My daughter and I were shooting side by side, the way we do most weekends now. Same bird, same light, same evening. The difference was the glass. She had the 300mm f/4 pro prime. I had the 150-400mm f/4.5 with the built-in teleconverter.

My Shot: OM-1 Mark II and 150-400
Daughters Shot: OM-1 and the 300 f4 pro

Both cameras were OM-1s. Both of us were working the same scene. And honestly? Both shots turned out great. But by the end of the morning, she handed the 300 back and asked for her zoom.

She's ten. Primes just aren't her thing. She likes the flexibility to recompose without moving her feet, and when birds don't cooperate with your framing, which is always, that zoom range matters. I get it. I wrote a whole blog about finding her the right gear, and the 100-400 we landed on is still perfect for her. The 300 f/4 is a fantastic lens. It's just not her lens.

She did get some beautiful shots with it though. Look at those goose portraits. Sharp, clean, great background separation. The glass is excellent. She just wanted her zoom back, and that's okay.

But this challenge wasn't really about her. It was about me.

The Real Test

OM System didn't send this gear because they wanted to convert a Nikon shooter. They sent it because they wanted to see if their flagship kit could keep up with how I actually work.

And how I work is... a little unhinged.

I shoot handheld, which is kinda the big selling point of OM compared to my usual 10 lb setup. I chase tricky light. I'm out at dawn when the fog is thick and the exposure is a nightmare. I live for backlit subjects, dramatic shadows, and the kind of high-contrast situations that make older cameras fall apart. I shoot reactive, not planned. Birds don't wait for you to set up a tripod.

So that was the test. Not whether OM System makes good cameras, I already knew that from watching my daughter use hers. The question was whether their pro glass could handle the way I shoot.

Turns out? It did pretty well.

Moody Conditions

Geese in fog - OM 1 Mk 2 and 150-400

I shoot moody. I shoot fog. I shoot what shows up.

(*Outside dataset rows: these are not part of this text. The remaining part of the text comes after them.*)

(* ===== verification/LocalServer.v ===== *)
(** * LocalSend upload server

    Model of the request handlers of crates/protocol-localsend-v2/src/server.rs
    over the session manager, the inbox writer and the trust store.  A handler
    takes the configuration, the clock readings it makes ([now] of [Instant],
    [unix] of the system clock) and the world, and returns the response and
    the new world.  HTTP, TLS and JSON parsing are axum's, hyper's and
    serde's.  The text of an error of the trust store is left out of the
    message that wraps it: the response carries the status code only. *)

From stdpp Require Import prelude gmap strings.
From Stdlib Require Import ZArith Lia.
From S2P Require Import Prelude RustStr Errors Fs Transfer Inet Identity TrustStore LocalSession LocalInbox.

Local Open Scope Z_scope.

Inductive LocalSendReceivePolicy := RpPrompt | RpTrusted | RpAuto.

(** [ServerState], without the session table, which is in the world. *)
Record ServerState := mkServerState {
  sv_info : DeviceInfo; sv_session_ttl : Z; sv_inbox_dir : path; sv_receive_policy : LocalSendReceivePolicy;
  sv_trusted_fingerprints : gset rstring; sv_trusted_fingerprints_file : option path; sv_trust_db_path : option path }.

Inductive Response :=
| RespStatus (code : Z)
| RespInfo (info : DeviceInfo)
| RespLegacyInfo (alias : rstring) (model type : option rstring) (fingerprint : rstring)
| RespPrepared (session_id : rstring) (files : gmap rstring rstring)
| RespTokens (files : gmap rstring rstring)
| RespAborted. (** the handler panicked *)

Definition api_error (error : LocalSendError) : Z :=
  match error with
  | LsJson => 400
  | LsSession _ => 403
  | LsCrypto _ => 400
  | LsHttp _ => 400
  | LsIo _ => 500
  end.

(** [match r { Ok(a) => f(a), Err(error) => api_error(error).into_response() }] *)
Definition into_response {A} (m : LM A) (f : A → Response) (w : LsWorld) : Response * LsWorld :=
  match m w with
  | (Ok a, w') => (f a, w')
  | (Err e, w') => (RespStatus (api_error e), w')
  | (Panic, w') => (RespAborted, w')
  end.

Definition legacy_device_info (info : DeviceInfo) : Response :=
  RespLegacyInfo (di_alias info) (di_device_model info) (di_device_type info) (di_fingerprint info).

Definition peer_source_ip (connect_info extension_addr : option SocketAddr) : option rstring :=
  match connect_info with
  | Some addr => Some (show_ip (sock_ip addr))
  | None => (λ addr, show_ip (sock_ip addr)) <$> extension_addr
  end.

(** [str::lines] *)
Fixpoint lines_from (acc : rstring) (s : rstring) : list rstring :=
  match s with
  | [] => if bool_decide (acc = []) then [] else [reverse acc]
  | c :: s =>
    if c =? 10 then
      reverse (match acc with r :: acc' => if r =? 13 then acc' else acc | [] => [] end) :: lines_from [] s
    else lines_from (c :: acc) s
  end.
Definition lines (s : rstring) : list rstring := lines_from [] s.

Definition normalize_legacy_file_type (file_type : rstring) : rstring :=
  if bool_decide (file_type = str "image") then str "image/*"
  else if bool_decide (file_type = str "video") then str "video/*"
  else if bool_decide (file_type = str "pdf") then str "application/pdf"
  else if bool_decide (file_type = str "text") then str "text/plain"
  else if bool_decide (file_type = str "other") then str "application/octet-stream"
  else file_type.

Definition normalize_legacy_prepare_request (request : PrepareUploadRequest) : PrepareUploadRequest :=
  mkPrepareUpload (pu_info request)
    (map_imap (λ file_id meta, Some (mkFileMeta file_id (fm_file_name meta) (fm_size meta)
       (normalize_legacy_file_type <$> fm_file_type meta) (fm_sha256 meta) (fm_preview meta) (fm_metadata meta)))
       (pu_files request)).

Section server.
Context {CS : CryptoSuite} {U : Uuid} {LC : Lowercase}.

Definition normalize_fingerprint (fingerprint : rstring) : option rstring :=
  let normalized := filter (λ ch, ch ≠ 58 ∧ ch ≠ 45) fingerprint ≫= char_to_lowercase in
  if bool_decide (normalized = []) then None else Some normalized.

Definition normalize_trusted_fingerprints (fingerprints : gset rstring) : gset rstring :=
  list_to_set (omap normalize_fingerprint (elements fingerprints)).

Definition read_trusted_fingerprints_file (t : fs) (p : path) : result LocalSendError (gset rstring) :=
  content ← map_err LsIo (read_file t p);
  text ← ok_or (utf8_decode content) (LsIo OtherIo);
  Ok (list_to_set (omap normalize_fingerprint
        (filter (λ line, line ≠ [] ∧ head line ≠ Some 35) (trim <$> lines text)))).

This was Canada geese floating through mist at dawn. Low contrast, tricky exposure, the kind of light that looks like nothing special until you see the image. You don't need exotic locations or rare species to make something worth looking at. You just need to show up when the light is weird and the conditions are atmospheric.

The OM-1 Mark II handled the low contrast and tricky exposure without complaint. This is what the challenge was really about, can the gear keep up with how I actually shoot? So far so good.

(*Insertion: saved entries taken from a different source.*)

Lemma check_fingerprint_Ok expected cert :
  check_fingerprint expected cert = Ok tt ↔ verifier_normalize_fingerprint expected = hex_encode (sha256 cert).
Proof. unfold check_fingerprint. rewrite ensure_Ok_inv, bool_decide_eq_true. by split. Qed.

(** A connection is to the holder of the certificate the verifier accepted. *)
Lemma establish_Ok endpoint remote a c :
  establish endpoint remote a = Ok c →
  at_answer a = inr (cn_offer c) ∧ cn_remote c = remote ∧ cn_certificate c = of_end_entity (cn_offer c) ∧
  client_handshake (ep_config endpoint) (cn_offer c) = Ok tt ∧
  verify_server_cert (cc_verifier (ep_config endpoint)) (cn_certificate c) (of_intermediates (cn_offer c)) = Ok tt ∧
  signature_ok (cc_verifier (ep_config endpoint)) (cn_offer c) = true.
Proof.
  unfold establish. destruct (at_answer a) as [e|o]; [done|].
  destruct (client_handshake (ep_config endpoint) o) as [[]| |] eqn:Hh; cbn [map_err mbind result_bind]; [|done..]. intros [= <-].
  destruct (client_handshake_verified _ _ Hh) as [? ?]. by split_and!.
Qed.

(** The client's configuration of a native endpoint. *)
Definition native_config (disable_gso : bool) (trust : NativeDialTrust) : ClientConfig :=
  mkClientConfig (native_server_verifier trust) [NATIVE_ALPN]
    (Some (mkQuinn 64 16 30000 (Some 10000) (negb disable_gso))).

Lemma apply_default disable_gso config :
  apply_to_client_config disable_gso default_transport config =
  Ok (mkClientConfig (cc_verifier config) (cc_alpn config) (Some (mkQuinn 64 16 30000 (Some 10000) (negb disable_gso)))).
Proof. by destruct disable_gso. Qed.

Lemma native_client_endpoint_Ok ephemeral disable_gso bind_addr trust sockets ep sockets' :
  native_client_endpoint ephemeral disable_gso bind_addr trust sockets = (Ok ep, sockets') ↔
  quic_client_config (mkClientConfig (native_server_verifier trust) [NATIVE_ALPN] None) = Ok tt ∧
  bind ephemeral Udp bind_addr sockets = Ok (ep_addr ep, sockets') ∧ ep_config ep = native_config disable_gso trust.
Proof.
  unfold native_client_endpoint, endpoint_client, endpoint_server. rewrite apply_default. split.
  - intros He. destruct (quic_client_config _) as [[]| |]; cbn [map_err] in He; [|done..].
    rewrite !SE_lift_Ok in He. unfold mbind, SE_bind in He.
    destruct (bind ephemeral Udp bind_addr sockets) as [[a l]| |]; [|done..]. by injection He as <- <-.
  - intros (Hq & Hb & Hc). rewrite Hq. cbn [map_err]. rewrite !SE_lift_Ok. unfold mbind, SE_bind. rewrite Hb.
    destruct ep as [a c]. cbn in Hc. by subst c.
Qed.

(** The pair leads to a server that has the pinned certificate: its socket can
    be bound, and the handshake succeeds in time. *)
Definition reaches ephemeral disable_gso network sockets (trust : NativeDialTrust) (pair : CandidatePair) (c : Connection) : Prop :=
  ∃ addr sockets', bind ephemeral Udp (nc_address (cp_local pair)) sockets = Ok (addr, sockets') ∧
    let a := network addr (nc_address (cp_remote pair)) in
    at_refused a = None ∧ at_millis a ≤ DEFAULT_ATTEMPT_TIMEOUT ∧ at_answer a = inr (cn_offer c) ∧
    client_handshake (native_config disable_gso trust) (cn_offer c) = Ok tt ∧
    c = mkConnection (nc_address (cp_remote pair)) (of_end_entity (cn_offer c)) (cn_offer c).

When a Zoom Saves the Shot

Mallard Wing Flap - OM 1 Mk 2 and 150-400

I wouldn't have gotten this shot with my 600mm f/4.

The duck was too close. Way too close. With a prime, I would've been stuck watching it happen through a viewfinder I couldn't use, the moment unfolding right in front of me with no way to capture it.

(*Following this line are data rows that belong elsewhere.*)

(** ** The manifest database *)

Definition transfers_columns : list rstring :=
  str <$> ["transfer_id"; "peer_fingerprint"; "direction"; "state"; "created_at"; "updated_at"]%string.
Definition transfer_files_columns : list rstring :=
  str <$> ["transfer_id"; "file_id"; "file_name"; "size"; "blake3"]%string.
Definition verified_chunks_columns : list rstring :=
  str <$> ["transfer_id"; "file_id"; "offset"; "length"; "blake3"]%string.
Definition MANIFEST_SCHEMA : list Stmt :=
  [CreateTableIfNotExists (str "transfers") transfers_columns;
   CreateTableIfNotExists (str "transfer_files") transfer_files_columns;
   CreateTableIfNotExists (str "verified_chunks") verified_chunks_columns].

Section manifest.
(** [error.to_string()] *)
Context (error_text : SqlError → rstring) (connected : bool).
Definition sqlite_error (error : SqlError) : NativeError := Manifest (error_text error).
Definition init_connection : Sql (result NativeError unit) :=
  sql_bind (run_stmt sqlite_error ForeignKeysOn) (λ _, execute_batch sqlite_error MANIFEST_SCHEMA).
(** The directory of the file is made first; the text is that of SQLite when
    the file cannot be opened. *)
Definition manifest_open (t : fs) (p : path) (cannot_open : rstring) : result NativeError fs * Sql (result NativeError unit) :=
  match create_dir_all t (removelast p) with
  | Ok t' => (Ok t', if connected then init_connection else Done (Err (Manifest cannot_open)))
  | Err e => (Err (Io e), Done (Err (Io e)))
  | Panic => (Panic, Done Panic)
  end.
Definition manifest_open_in_memory (cannot_open : rstring) : Sql (result NativeError unit) :=
  if connected then init_connection else Done (Err (Manifest cannot_open)).
End manifest.

(** ** Running *)

(** Alone. *)
Fixpoint sql_run {A} (m : Sql A) (d : Db) : A * Db :=
  match m with
  | Done a => (a, d)
  | Issue s k => let '(r, d') := execute s d in sql_run (k r) d'
  end.

(** Among others: some program issues its next statement. *)
Inductive sql_step {A} : list (Sql A) * Db → list (Sql A) * Db → Prop :=
| sql_step_issue before s k after d r d' :
    execute s d = (r, d') →
    sql_step (before ++ Issue s k :: after, d) (before ++ k r :: after, d').

(** A run in which the given programs step in turn. *)
Fixpoint interleave {A} (schedule : list nat) (c : list (Sql A) * Db) : option (list (Sql A) * Db) :=
  match schedule with
  | [] => Some c
  | i :: schedule =>
    match c.1 !! i with
    | Some (Issue s k) => let '(r, d) := execute s c.2 in interleave schedule (<[i := k r]> c.1, d)
    | _ => None
    end
  end.
Lemma interleave_nsteps {A} schedule (c c' : list (Sql A) * Db) :
  interleave schedule c = Some c' → nsteps sql_step (length schedule) c c'.
Proof.
  revert c. induction schedule as [|i schedule IH]; intros [ms d]; cbn; [intros [= <-]; constructor|].
  destruct (ms !! i) as [[a|s k]|] eqn:Hi; [done| |done]. destruct (execute s d) as [r d1] eqn:He. intros Hs.
  eapply nsteps_l; [|by apply IH]. rewrite <-(take_drop_middle _ _ _ Hi) at 1.
  rewrite insert_take_drop by (by eapply lookup_lt_Some). by constructor.
Qed.

(** ** Reading *)

(** What a row holds under the name of a column. *)
Definition cell (columns : list rstring) (row : list Value) (column : rstring) : Value :=
  default Null ('(i, _) ← list_find (column =.) columns; row !! i).
Definition text_value (v : Value) : option rstring := match v with TextValue s => Some s | _ => None end.
Definition integer_value (v : Value) : option Z := match v with Integer z => Some z | _ => None end.
Definition blob_value (v : Value) : option bytes := match v with Blob b => Some b | _ => None end.
(** [Option<_>]: null is none. *)
Definition nullable {A} (f : Value → option A) (v : Value) : option (option A) :=
  match v with Null => Some None | _ => Some <$> f v end.

(** The rows of [peers] as the queries of the store read them. *)
Definition read_peer (columns : list rstring) (row : list Value) : option (rstring * peer_row) :=
  fingerprint ← text_value (cell columns row (str "fingerprint"));
  pubkey ← blob_value (cell columns row (str "pubkey"));
  label ← text_value (cell columns row (str "label"));
  trusted_at ← integer_value (cell columns row (str "trusted_at"));
  last_seen ← nullable integer_value (cell columns row (str "last_seen"));
  certificate ← nullable text_value (cell columns row (str "native_certificate_fingerprint"));
  policy ← text_value (cell columns row (str "policy"));
  Some (fingerprint, mkPeerRow pubkey label trusted_at last_seen certificate policy).
Definition read_peers (t : Table) : option (list (rstring * peer_row)) := mapM (read_peer (tb_columns t)) (tb_rows t).
Definition full_rows (t : Table) : Prop := Forall (λ r, length r = length (tb_columns t)) (tb_rows t).

(** ** What openers keep *)

(** A table has got columns that are null in the rows it had. *)
Definition table_extends (t t' : Table) : Prop :=
  ∃ new, tb_columns t' = tb_columns t ++ new ∧ tb_rows t' = (λ r, r ++ replicate (length new) Null) <$> tb_rows t.
Definition kept (d d' : Db) : Prop :=
  ∀ name t, db_tables d !! name = Some t → ∃ t', db_tables d' !! name = Some t' ∧ table_extends t t'.

#[export] Instance table_extends_preorder : PreOrder table_extends.
Proof.
  split.
  - intros t. exists []. rewrite app_nil_r. split; [done|]. symmetry. rewrite <-(list_fmap_id (tb_rows t)) at 2.
    apply list_fmap_ext. intros i r _. by rewrite app_nil_r.
  - intros t1 t2 t3 (n1 & Hc1 & Hr1) (n2 & Hc2 & Hr2). exists (n1 ++ n2). split; [by rewrite Hc2, Hc1, app_assoc|].
    rewrite Hr2, Hr1, <-list_fmap_compose. apply list_fmap_ext. intros i r _. cbn.
    by rewrite <-app_assoc, <-replicate_add, length_app.
Qed.
#[export] Instance kept_preorder : PreOrder kept.
Proof.
  split; [intros d name t Ht; by exists t|]. intros d1 d2 d3 H12 H23 name t Ht.
  destruct (H12 _ _ Ht) as (t2 & Ht2 & He2). destruct (H23 _ _ Ht2) as (t3 & Ht3 & He3). exists t3. split; [done|by etrans].
Qed.

(** A table with at least these columns. *)
Definition has (name : rstring) (columns : list rstring) (d : Db) : Prop :=
  ∃ t, db_tables d !! name = Some t ∧ Forall (λ c, c ∈ tb_columns t) columns.
(** The tables there are have at least the columns required of them. *)
Definition known (required : list (rstring * list rstring)) (d : Db) : Prop :=
  Forall (λ '(name, columns), is_Some (db_tables d !! name) → has name columns d) required.

Lemma has_kept name columns d d' : has name columns d → kept d d' → has name columns d'.
Proof.
  intros (t & Ht & Hc) Hk. destruct (Hk _ _ Ht) as (t' & Ht' & new & Hn & _). exists t'. split; [done|].
  eapply Forall_impl; [exact Hc|]. cbn. intros c Hin. rewrite Hn. apply elem_of_app. by left.
Qed.

(** A statement of an opener: a table it makes has what is required. *)
Definition makes (required : list (rstring * list rstring)) (s : Stmt) : Prop :=
  match s with
  | CreateTableIfNotExists table columns =>
    Forall (λ '(name, needed), name = table → Forall (λ c, c ∈ columns) needed) required
  | _ => True
  end.

Lemma execute_kept s d : kept d (execute s d).2.
Proof.
  destruct s as [mode| |table columns|index table columns|table|table column]; cbn [execute];
    try reflexivity.
  - intros name t Ht. by exists t.
  - destruct (db_tables d !! table) eqn:Ht; cbn [snd]; [done|]. intros name t Hn. exists t. split; [|reflexivity].
    cbn. rewrite lookup_insert_ne; [done|]. intros <-. congruence.
  - case_bool_decide; [done|]. destruct (db_tables d !! table); [|done]. case_bool_decide; [|done]. intros name t0 Ht0. by exists t0.
  - destruct (db_tables d !! table) as [t|] eqn:Ht; cbn [snd]; [|done]. case_bool_decide; [done|].
    intros name t0 Ht0. cbn. destruct (decide (name = table)) as [->|Hne].
    + rewrite lookup_insert_eq. eexists. split; [done|]. exists [column]. cbn. by simplify_eq.
    + rewrite lookup_insert_ne by done. by exists t0.
Qed.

But the 150-400 gave me flexibility. I pulled back to around 227mm (455mm equivalent) and still nailed the moment. The autofocus tracked through the wing movement, shutter fired at 1/2500th, and I got the shot.

Sometimes it's not about having the "best" lens. It's about having the right tool when the moment doesn't wait. And I admit that there are days when I miss using a zoom and the artistic flexibility that provides.

This is a mallard. Most common duck in North America. Still spectacular.

Tricky Light

Low Key Mallard - OM 1 Mk 2 and 300 f4

I live for tricky light.

Backlit subjects, dramatic shadows, high contrast, this is where I spend most of my time shooting. It's also where older cameras and cheaper glass tend to fall apart. Flare, washed out highlights, autofocus that can't lock on.

The 300mm f/4 pro handled it without fuss. Clean rendering, no weird flare issues, and the autofocus didn't hunt. Just locked on and got the shot.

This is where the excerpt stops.